### WORK TO COMPLETE:
Print each line from the start of the records below up through the line where "Proof. unfold ids_nonzero." is found, exactly as given.

(Stored items)
####################
(* ===== verification/PathReply.v ===== *)
(** * What comes down a path (theorems on TransitHop, Path and PathContext)

    The end of a path sends a message down: each hop puts a layer on it and passes it to the router
    below, and the owner of the path takes all the layers off and handles the message. *)

From S2P Require Import Prelude Buffer Bencode Codec CryptoApi Str NetInt IpRange DnsName DnsMessage Contact TrafficPolicy Service Frame Protocol Kademlia DhtMessage Routing LinkMessage Profiling TransitHop Path PathContext PathSpec.
Import EncryptedFrame.

(** ** Relays *)
Section down.
Context {IP : InetPton} {IN : InetNtop} {INS : InetNtopSpec IP IN} {BT : OxencBt} {BD : OxencDict} {BDS : OxencDictSpec BD} {O : Oxenc}.
Context {CR : Crypto} {CS : StreamCipherSpec CR} {KP : KeyPairs} {SH : ShortHasher} {UN : Uninit} {RN : Random} {RS : RandomSpec RN}.
Context {D X : Type} {DA : DhtApi D} {XA : ExitApi X}.
Context (ours : list Z) (rank0 port0 : Z).
Implicit Types (n : Node D X) (e : Env) (h : nat) (cfg : PathHopConfig).
Lemma linked_same cfgs cfgs' : Forall2 same_hop cfgs cfgs' -> linked cfgs -> linked cfgs'.
Proof.
  induction 1 as [|c c' cfgs cfgs' (H1 & H2 & H3) HF IH]; [done|]. destruct HF as [|d d' ? ? (H4 & H5 & H6) HF]; [done|]. intros (L1 & L2 & L3). specialize (IH L3).
  split; [congruence|]. split; [|exact IH]. unfold hop_key in *. by rewrite H3, H6.
Qed.
Lemma nonzero_same cfgs cfgs' : Forall2 same_hop cfgs cfgs' -> ids_nonzero cfgs -> ids_nonzero cfgs'.
Proof. unfold ids_nonzero. induction 1 as [|c c' ? ? (H1 & H2 & _) _ IH]; [done|]. intros [? ?]%Forall_cons. constructor; [by rewrite H1, H2|auto]. Qed.
Lemma relays_same ts cfgs cfgs' rs : Forall2 same_hop cfgs cfgs' -> relays_ready ts cfgs rs -> relays_ready ts cfgs' rs.
Proof.
  intros HF. revert ts rs. induction HF as [|c c' ? ? (H1 & H2 & H3) _ IH]; intros [|t ts] [|r rs]; try done. intros [H4 H5]. split; [|auto].
  unfold relay_ready, vacant, hop_key in *. by rewrite H1, H2, H3.
Qed.
Lemma allowed_same (Q : RouterID -> Prop) cfgs cfgs' : Forall2 same_hop cfgs cfgs' -> (forall c, c ∈ cfgs -> Q (hop_key c)) -> forall c, c ∈ cfgs' -> Q (hop_key c).
Proof.
  induction 1 as [|d d' ? ? (_ & _ & H3) _ IH]; [done|]. intros HQ c Hc. apply elem_of_cons in Hc as [-> | Hc]; [unfold hop_key; rewrite H3; apply HQ; left|].
  apply IH; [|done]. intros; apply HQ; by right.
Qed.
Lemma keyed_sized ts cfgs fs : keyed ts cfgs fs -> keys_sized cfgs /\ ids_sized cfgs.
Proof using HS.
  unfold keys_sized, ids_sized. revert cfgs fs. induction ts as [|t ts IH]; intros [|cfg cfgs] [|f fs] H; try done.
  destruct H as (H1 & _ & _ & H2 & H3). destruct (IH _ _ H3). split; constructor; try done; [rewrite H2; apply length_shorthash|apply H1].
Qed.
(** What the start of a build leaves to the router as it was. *)
Definition owner_kept r r' : Prop :=
  (exists k l, node r' = (node r) <| draws := k |> <| calls ::= fun c => c ++ l |>)
  /\ up_submit r' = up_submit r /\ up_gather r' = up_gather r /\ down_submit r' = down_submit r /\ down_gather r' = down_gather r.
Lemma built_run e s p x b ts rs addr r : m_PathSets r !! s = Some b -> Builder._run b = true -> m_PathObjs r !! p = Some x ->
  Forall2 hop_ready ts (Path.hops x) -> relays_ready ts (Path.hops x) rs -> Path.hops x <> [] -> linked (Path.hops x) -> ids_nonzero (Path.hops x) -> (length (Path.hops x) <= max_len)%nat ->
  (forall c, head (Path.hops x) = Some c -> m_OurPaths r !! hop_rxID c = None) ->
  (forall r ip, head rs = Some r -> addr = Some ip -> DecayingHashSet.Contains ip (m_PathLimits (node r)) = false) ->
  session_allowed e (pubkey (node r)) = true -> (forall c, c ∈ Path.hops x -> session_allowed e (hop_key c) = true /\ PathToRouterAllowed e (hop_key c) = true) ->
  exists r1 cfgs m c st (rs' : list (router * nat)), AsyncGenerateKeys ours rank0 port0 e s p r = Ok r1
  /\ m_PathObjs r1 !! p = Some (x <| Path.hops := cfgs |>) /\ Forall2 same_hop (Path.hops x) cfgs /\ keys_sized cfgs /\ ids_sized cfgs
  /\ (forall rx, Path.RXID (x <| Path.hops := cfgs |>) = Ok rx -> m_OurPaths r1 !! rx = Some p)
  /\ owner_kept r r1 /\ sent (node r) (node r1) = Some (hop_key c, LCommit m)
  /\ build_through e addr (pubkey (node r)) m rs = Ok (Some (hop_key c, pubkey (node r), st), rs'.*1)
  /\ chain (pubkey (node r)) cfgs (nodes rs') /\ Forall2 kept rs rs'.*1
  /\ LRSM_HandleMessage ours rank0 port0 e (hop_key c) st r1 = let* (_, r) := HandlePathConfirmMessage e p r1 in Ok (true, r).
Proof using INS BDS CS KS HS RS.
  intros Hb Hrun Hx HT HR Hne HL HI Hlen Hown Haddr Ha0 Ha. destruct empty_frames_full as [L0 F0].
  unfold AsyncGenerateKeys. destruct (randomize_frames_run empty_frames r F0) as (fs & r0 & -> & [k ->] & L1 & F1). rewrite L0 in L1. unfold path_at.
  change (m_PathObjs (r <| node := _ |>)) with (m_PathObjs r). rewrite Hx. cbn [rbind].
  destruct (generate_keys_run ours rank0 port0 ts (Path.hops x) fs (r <| node := (node r) <| draws := k |> |>) HT) as (cfgs & fs' & r1 & -> & [k' ->] & HS' & HK & L2 & F2); [lia|done|].
  cbn [rbind]. rewrite L1 in L2. set (x' := x <| Path.hops := cfgs |>). set (r2 := set_path p _ _).
  assert (m_PathObjs r2 !! p = Some x') as Hx'.
  { change (m_PathObjs r2) with (alter (fun x => x <| Path.hops := cfgs |>) p (m_PathObjs r)). by rewrite lookup_alter_eq, Hx. }
  destruct (keyed_sized _ _ _ HK) as [Hks His]. pose proof (allowed_same (fun q => session_allowed e q = true /\ PathToRouterAllowed e q = true) _ _ HS' Ha) as Ha'. cbv beta in Ha'.
  destruct (build_through_run e ts cfgs fs' rs addr (pubkey (node r))) as (rs' & c & sfs & Hc & E & Hch & Hkept & M1 & M2 & M3);
    [done|by eapply relays_same|by destruct HS'|by eapply linked_same|by eapply nonzero_same|by rewrite <- (Forall2_length _ _ _ HS')|done|done|done|done|done|].
  destruct cfgs as [|c0 cfgs]; [done|]. injection Hc as ->.
  assert (m_OurPaths r !! hop_rxID c = None) as Hnone.
  { inversion HS' as [|d ? ds ? (_ & H2 & _) ? Eh]; subst. rewrite H2. apply Hown. by rewrite <- Eh. }
  destruct (keys_generated_run e s p x' b fs' r2 c cfgs) as (r3 & E3 & P1 & P2 & P3 & [l P4] & P5); [done..|apply Ha'; left|].
  exists r3, (c :: cfgs), (LR_CommitMessage.empty <| LR_CommitMessage.frames := fs' |>), c, (LR_StatusMessage.Mk sfs (hop_rxID c) LR_StatusRecord.SUCCESS proto_version), rs'.
  split_and!; [done|by rewrite P1|done|done|done|intros rx [= <-]; exact P2|split; [by exists k', l|exact P5]|exact P3|exact E|done|done|].
  unfold LRSM_HandleMessage, GetByUpstream. cbn [LR_StatusMessage.frames LR_StatusMessage.pathid LR_StatusMessage.status]. rewrite (proj2 (Nat.eqb_eq _ _)) by done. cbn [negb].
  rewrite P2. unfold path_HandleLRSM, path_at. rewrite P1, Hx'. cbn [rbind]. change (Path.hops x') with (c :: cfgs). rewrite read_status_success by done. cbn [rbind].
  change (Z.land LR_StatusRecord.SUCCESS LR_StatusRecord.SUCCESS =? LR_StatusRecord.SUCCESS) with true. cbn iota. by destruct (HandlePathConfirmMessage e p r3) as [[]| | |].
Qed.
(** C19. Routers that are ready to be the hops of a path become them: the keys and ids that the owner of
    the path made are in their tables, so that they form the path; and the owner reads in the
    status that comes back that every hop has agreed. *)
Theorem path_built e s p x b ts rs addr r : m_PathSets r !! s = Some b -> Builder._run b = true -> m_PathObjs r !! p = Some x ->
  Forall2 hop_ready ts (Path.hops x) -> relays_ready ts (Path.hops x) rs -> Path.hops x <> [] -> linked (Path.hops x) -> ids_nonzero (Path.hops x) -> (length (Path.hops x) <= max_len)%nat ->
  (forall c, head (Path.hops x) = Some c -> m_OurPaths r !! hop_rxID c = None) ->
  (forall r ip, head rs = Some r -> addr = Some ip -> DecayingHashSet.Contains ip (m_PathLimits (node r)) = false) ->
  session_allowed e (pubkey (node r)) = true -> (forall c, c ∈ Path.hops x -> session_allowed e (hop_key c) = true /\ PathToRouterAllowed e (hop_key c) = true) ->
  exists r1 cfgs m c st (rs' : list (router * nat)), AsyncGenerateKeys ours rank0 port0 e s p r = Ok r1
  /\ m_PathObjs r1 !! p = Some (x <| Path.hops := cfgs |>) /\ Forall2 same_hop (Path.hops x) cfgs /\ keys_sized cfgs /\ ids_sized cfgs
  /\ (forall rx, Path.RXID (x <| Path.hops := cfgs |>) = Ok rx -> m_OurPaths r1 !! rx = Some p)
  /\ owner_kept r r1 /\ sent (node r) (node r1) = Some (hop_key c, LCommit m)
  /\ build_through e addr (pubkey (node r)) m rs = Ok (Some (hop_key c, pubkey (node r), st), rs'.*1)
  /\ chain (pubkey (node r)) cfgs (nodes rs') /\ Forall2 kept rs rs'.*1
  /\ LRSM_HandleMessage ours rank0 port0 e (hop_key c) st r1 = let* (_, r) := HandlePathConfirmMessage e p r1 in Ok (true, r).
Proof using INS BDS CS KS HS RS. apply built_run. Qed.
End build.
####################
### ANSWER FOR THE TASK:
(* ===== verification/PathReply.v ===== *)
(** * What comes down a path (theorems on TransitHop, Path and PathContext)

    The end of a path sends a message down: each hop puts a layer on it and passes it to the router
    below, and the owner of the path takes all the layers off and handles the message. *)

From S2P Require Import Prelude Buffer Bencode Codec CryptoApi Str NetInt IpRange DnsName DnsMessage Contact TrafficPolicy Service Frame Protocol Kademlia DhtMessage Routing LinkMessage Profiling TransitHop Path PathContext PathSpec.
Import EncryptedFrame.

(** ** Relays *)
Section down.
Context {IP : InetPton} {IN : InetNtop} {INS : InetNtopSpec IP IN} {BT : OxencBt} {BD : OxencDict} {BDS : OxencDictSpec BD} {O : Oxenc}.
Context {CR : Crypto} {CS : StreamCipherSpec CR} {KP : KeyPairs} {SH : ShortHasher} {UN : Uninit} {RN : Random} {RS : RandomSpec RN}.
Context {D X : Type} {DA : DhtApi D} {XA : ExitApi X}.
Context (ours : list Z) (rank0 port0 : Z).
Implicit Types (n : Node D X) (e : Env) (h : nat) (cfg : PathHopConfig).
Lemma linked_same cfgs cfgs' : Forall2 same_hop cfgs cfgs' -> linked cfgs -> linked cfgs'.
Proof.
  induction 1 as [|c c' cfgs cfgs' (H1 & H2 & H3) HF IH]; [done|]. destruct HF as [|d d' ? ? (H4 & H5 & H6) HF]; [done|]. intros (L1 & L2 & L3). specialize (IH L3).
  split; [congruence|]. split; [|exact IH]. unfold hop_key in *. by rewrite H3, H6.
Qed.
Lemma nonzero_same cfgs cfgs' : Forall2 same_hop cfgs cfgs' -> ids_nonzero cfgs -> ids_nonzero cfgs'.
Proof. unfold ids_nonzero. induction 1 as [|c c' ? ? (H1 & H2 & _) _ IH]; [done|]. intros [? ?]%Forall_cons. constructor; [by rewrite H1, H2|auto]. Qed.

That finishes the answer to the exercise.